(* ===== verification/PvcClient.v ===== *)
(** * The client of claims

    src/pkg/kubernetes/api/core/v1/persistentvolumeclaim/kubernetes.go. *)

From S2P Require Import Prelude GoStrings KubeApi Client CachedClient.
Open Scope string_scope. Open Scope list_scope.

(* Source: src/pkg/kubernetes/api/core/v1/persistentvolumeclaim/kubernetes.go *)

(** [cli.CoreV1().PersistentVolumeClaims(namespace)]. *)
Class ClaimsApi {A : ApiTypes} {G : ClientGo} {O : CallOptions} (W : Type) := {
  claims_get : KubeClientset -> string -> string -> GetOptions -> M W error PersistentVolumeClaim;
  claims_list : KubeClientset -> string -> ListOptions -> M W error (list PersistentVolumeClaim);
  claims_delete : KubeClientset -> string -> string -> DeleteOptions -> M W error unit;
  claims_delete_collection : KubeClientset -> string -> ListOptions -> DeleteOptions -> M W error unit;
  claims_create : KubeClientset -> string -> PersistentVolumeClaim -> M W error PersistentVolumeClaim;
  claims_update : KubeClientset -> string -> PersistentVolumeClaim -> M W error PersistentVolumeClaim }.

Section PvcClient.
Context {A : ApiTypes} {G : ClientGo} {O : CallOptions} {W : Type} {X : ClaimsApi W}.

Definition getFn : Type :=
  KubeClientset -> string -> string -> GetOptions -> M W error PersistentVolumeClaim.
Definition listFn : Type :=
  KubeClientset -> string -> ListOptions -> M W error (list PersistentVolumeClaim).
Definition deleteFn : Type :=
  KubeClientset -> string -> string -> option DeleteOptions -> M W error unit.
Definition deleteCollectionFn : Type :=
  KubeClientset -> string -> ListOptions -> option DeleteOptions -> M W error unit.
Definition createFn : Type :=
  KubeClientset -> string -> PersistentVolumeClaim -> M W error PersistentVolumeClaim.
Definition updateFn : Type :=
  KubeClientset -> string -> PersistentVolumeClaim -> M W error PersistentVolumeClaim.

(** The fields beside those of every client. *)
(* go: type Kubeclient struct *)
Record fields_ := {
  namespace : string;
  list_ : option listFn;
  get : option getFn;
  create : option createFn;
  update : option updateFn;
  del : option deleteFn;
  delCollection : option deleteCollectionFn }.
#[global] Instance Eta_fields : Eta fields_ := fun r =>
  {| namespace := namespace r; list_ := list_ r; get := get r; create := create r;
     update := update r; del := del r; delCollection := delCollection r |}.

Definition Kubeclient := CachedClient.Kubeclient (W := W) fields_.
Definition KM := CachedClient.KM (W := W) fields_.

(** The options of a deletion are a pointer, which the default functions dereference. *)
Definition withDefaults (k : Kubeclient) : Kubeclient :=
  withDefaultGetters k <| fields ::= fun f => f
    <| get ::= fun g => or_default g (fun c name ns opts => claims_get c ns name opts) |>
    <| list_ ::= fun g => or_default g (fun c ns opts => claims_list c ns opts) |>
    <| del ::= fun g => or_default g (fun c ns name deleteOpts =>
         o ← lift (deref deleteOpts); claims_delete c ns name o) |>
    <| delCollection ::= fun g => or_default g (fun c ns listOpts deleteOpts =>
         o ← lift (deref deleteOpts); claims_delete_collection c ns listOpts o) |>
    <| create ::= fun g => or_default g (fun c ns pvc => claims_create c ns pvc) |>
    <| update ::= fun g => or_default g (fun c ns pvc => claims_update c ns pvc) |> |>.

(* go: none *)
Definition Kubeclient_zero : Kubeclient := {|
  clientset := None; kubeConfigPath := ""; getClientset := None; getClientsetForPath := None;
  fields := {| namespace := ""; list_ := None; get := None; create := None; update := None;
               del := None; delCollection := None |} |}.

Definition NewKubeClient (opts : list (KubeclientBuildOption fields_)) : Kubeclient :=
  withDefaults (foldl (fun k o => o k) Kubeclient_zero opts).

Definition WithNamespace (ns : string) : KM unit := modify_fields (fun f => f <| namespace := ns |>).

Definition getClientsetOrCached : KM KubeClientset :=
  CachedClient.getClientsetOrCached (fun err => Wrapf err "failed to get clientset" []).

Definition Get (name : string) (opts : GetOptions) : KM PersistentVolumeClaim :=
  if String.eqb (TrimSpace name) "" then throw (ErrNew "failed to get pvc: missing pvc name") else
  with_client getClientsetOrCached
    (fun err => Wrapf err "failed to get pvc {%s}" [AStr name]) (fun cli =>
  k ← get_client; let k := fields k in
  invoke cli "get" (Some (namespace k)) name
    ((fun f => f cli name (namespace k) opts) <$> get k)).

Definition List (opts : ListOptions) : KM (list PersistentVolumeClaim) :=
  with_client getClientsetOrCached
    (fun err => Wrapf err "failed to list pvc listoptions: '%v'" [AOther]) (fun cli =>
  k ← get_client; let k := fields k in
  invoke cli "list" (Some (namespace k)) ""
    ((fun f => f cli (namespace k) opts) <$> list_ k)).

Definition Delete (name : string) (deleteOpts : option DeleteOptions) : KM unit :=
  if String.eqb (TrimSpace name) "" then throw (ErrNew "failed to delete pvc: missing pvc name") else
  with_client getClientsetOrCached
    (fun err => Wrapf err "failed to delete pvc {%s}" [AStr name]) (fun cli =>
  k ← get_client; let k := fields k in
  invoke cli "delete" (Some (namespace k)) name
    ((fun f => f cli (namespace k) name deleteOpts) <$> del k)).

Definition Create (pvc : option PersistentVolumeClaim) : KM PersistentVolumeClaim :=
  match pvc with
  | None => throw (ErrNew "failed to create pvc: nil pvc object")
  | Some pvc =>
    with_client getClientsetOrCached
      (fun err => Wrapf err "failed to create pvc {%s} in namespace {%s}"
        [AStr (Name (pvc_Meta pvc)); AStr (Namespace (pvc_Meta pvc))]) (fun cli =>
    k ← get_client; let k := fields k in
    invoke cli "create" (Some (namespace k)) (Name (pvc_Meta pvc))
      ((fun f => f cli (namespace k) pvc) <$> create k))
  end.

Definition Update (pvc : option PersistentVolumeClaim) : KM PersistentVolumeClaim :=
  match pvc with
  | None => throw (ErrNew "failed to update pvc: nil pvc object")
  | Some pvc =>
    with_client getClientsetOrCached
      (fun err => Wrapf err "failed to update pvc {%s} in namespace {%s}"
        [AStr (Name (pvc_Meta pvc)); AStr (Namespace (pvc_Meta pvc))]) (fun cli =>
    k ← get_client; let k := fields k in
    invoke cli "update" (Some (namespace k)) (Name (pvc_Meta pvc))
      ((fun f => f cli (namespace k) pvc) <$> update k))
  end.

(** The claims that were created stay when one fails. *)
Definition CreateCollection (l : option (list PersistentVolumeClaim)) :
    KM (list PersistentVolumeClaim) :=
  match l with
  | None | Some [] => throw (ErrNew "failed to create list of pvcs: nil pvc list provided")
  | Some items => collect (fun item => Create (Some item)) items []
  end.

Definition DeleteCollection (listOpts : ListOptions) (deleteOpts : option DeleteOptions) : KM unit :=
  with_client getClientsetOrCached
    (fun err => Wrapf err "failed to delete the collection of pvcs" []) (fun cli =>
  k ← get_client; let k := fields k in
  invoke cli "deletecollection" (Some (namespace k)) ""
    ((fun f => f cli (namespace k) listOpts deleteOpts) <$> delCollection k)).

(** ** The package *)

Inductive Op :=
| OpWithNamespace (ns : string)
| OpGet (name : string) (opts : GetOptions)
| OpList (opts : ListOptions)
| OpDelete (name : string) (opts : option DeleteOptions)
| OpCreate (pvc : option PersistentVolumeClaim)
| OpUpdate (pvc : option PersistentVolumeClaim)
| OpCreateCollection (l : option (list PersistentVolumeClaim))
| OpDeleteCollection (listOpts : ListOptions) (deleteOpts : option DeleteOptions).

Definition exec (o : Op) : KM unit :=
  match o with
  | OpWithNamespace ns => WithNamespace ns
  | OpGet name opts => _ ← Get name opts; mret tt
  | OpList opts => _ ← List opts; mret tt
  | OpDelete name opts => Delete name opts
  | OpCreate pvc => _ ← Create pvc; mret tt
  | OpUpdate pvc => _ ← Update pvc; mret tt
  | OpCreateCollection l => _ ← CreateCollection l; mret tt
  | OpDeleteCollection listOpts deleteOpts => DeleteCollection listOpts deleteOpts
  end.

(** A blank name, a nil object, an empty list. *)
Definition refused (o : Op) : bool :=
  match o with
  | OpGet name _ | OpDelete name _ => String.eqb (TrimSpace name) ""
  | OpCreate None | OpUpdate None => true
  | OpCreateCollection (None | Some []) => true
  | _ => false
  end.

Lemma Create_keeps pvc : keeps anything (Create pvc) (fun _ _ => True).
Proof. unfold Create. keeps_op. Qed.

Lemma CreateCollection_keeps l : keeps anything (CreateCollection l) (fun _ _ => True).
Proof.
  unfold CreateCollection. destruct l as [[|pvc l]|]; [apply keeps_throw| |apply keeps_throw].
  apply keeps_collect. intros item. apply Create_keeps.
Qed.

Lemma claims_keep o : keeps anything (exec o) (fun _ _ => True).
Proof.
  destruct o; cbn; unfold Get, List, Delete, Update, DeleteCollection, WithNamespace; try keeps_op.
  - apply Create_keeps.
  - apply CreateCollection_keeps.
Qed.

Lemma claims_refused o s : refused o = true -> exists e, exec o s = (s, Fail e).
Proof.
  destruct o as [| name | | name | [|] | [|] | [[|]|] |]; cbn; try done; try (by eexists);
    unfold Get, Delete; intros ->; by eexists.
Qed.

Definition package : Package W :=
  {| CachedClient.exec := exec; CachedClient.refused := refused;
     exec_keeps := claims_keep; exec_refused := claims_refused |}.

(** C39: creating a collection of claims.  With the clientset that the client has, the claims are
    created one after the other, in order and in the namespace of the client, up to the first that
    is not; then its error is returned and nothing is done about those that were created. *)
Theorem claims_created_in_order items f c lg w k :
  items <> [] -> clientset k = Some c -> create (fields k) = Some f ->
  let ns := namespace (fields k) in
  let called := fun pvc => Called c "create" (Some ns) (Name (pvc_Meta pvc)) in
  exists n, CreateCollection (Some items) (MkState k lg w)
    = (let '(w', o) := mapM (f c ns) items w in
       (MkState k (lg ++ map called (take n items)) w', o)) /\
  match (mapM (f c ns) items w).2 with
  | Ret _ => n = length items
  | _ => exists i item w1 objs, n = S i /\ items !! i = Some item /\
      mapM (f c ns) (take i items) w = (w1, Ret objs) /\ is_Ret (f c ns item w1).2 = false
  end.
Proof.
  intros Hne Hc Hf ns called.
  destruct (collect_spec (fun item => Create (Some item)) (f c ns) called k items [] lg w) as (n & H & Hn).
  { intros a lg' w'. unfold Create, with_client, getClientsetOrCached, CachedClient.getClientsetOrCached,
      on_err, get_client, invoke, mbind, M_bind, mret, M_ret. cbn [cli]. rewrite Hc. cbn [cli ext log].
    rewrite Hf. cbn. unfold called, ns. by destruct (f c (namespace (fields k)) a w') as [w2 [b|e|]]. }
  exists n. split; [|exact Hn]. destruct items as [|item items]; [done|]. cbn [CreateCollection].
  rewrite H. destruct (mapM (f c ns) (item :: items) w) as [w' [objs|e|]]; done.
Qed.

End PvcClient.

**ASSIGNMENT**: For this exercise, output exactly the lines above from the line with "Definition KM := CachedClient.KM" to the line with "clientset := None; kubeConfigPath", counting both, and leave out the rest.

**EXERCISE OUTPUT**:
Definition KM := CachedClient.KM (W := W) fields_.

(** The options of a deletion are a pointer, which the default functions dereference. *)
Definition withDefaults (k : Kubeclient) : Kubeclient :=
  withDefaultGetters k <| fields ::= fun f => f
    <| get ::= fun g => or_default g (fun c name ns opts => claims_get c ns name opts) |>
    <| list_ ::= fun g => or_default g (fun c ns opts => claims_list c ns opts) |>
    <| del ::= fun g => or_default g (fun c ns name deleteOpts =>
         o ← lift (deref deleteOpts); claims_delete c ns name o) |>
    <| delCollection ::= fun g => or_default g (fun c ns listOpts deleteOpts =>
         o ← lift (deref deleteOpts); claims_delete_collection c ns listOpts o) |>
    <| create ::= fun g => or_default g (fun c ns pvc => claims_create c ns pvc) |>
    <| update ::= fun g => or_default g (fun c ns pvc => claims_update c ns pvc) |> |>.

(* go: none *)
Definition Kubeclient_zero : Kubeclient := {|
  clientset := None; kubeConfigPath := ""; getClientset := None; getClientsetForPath := None;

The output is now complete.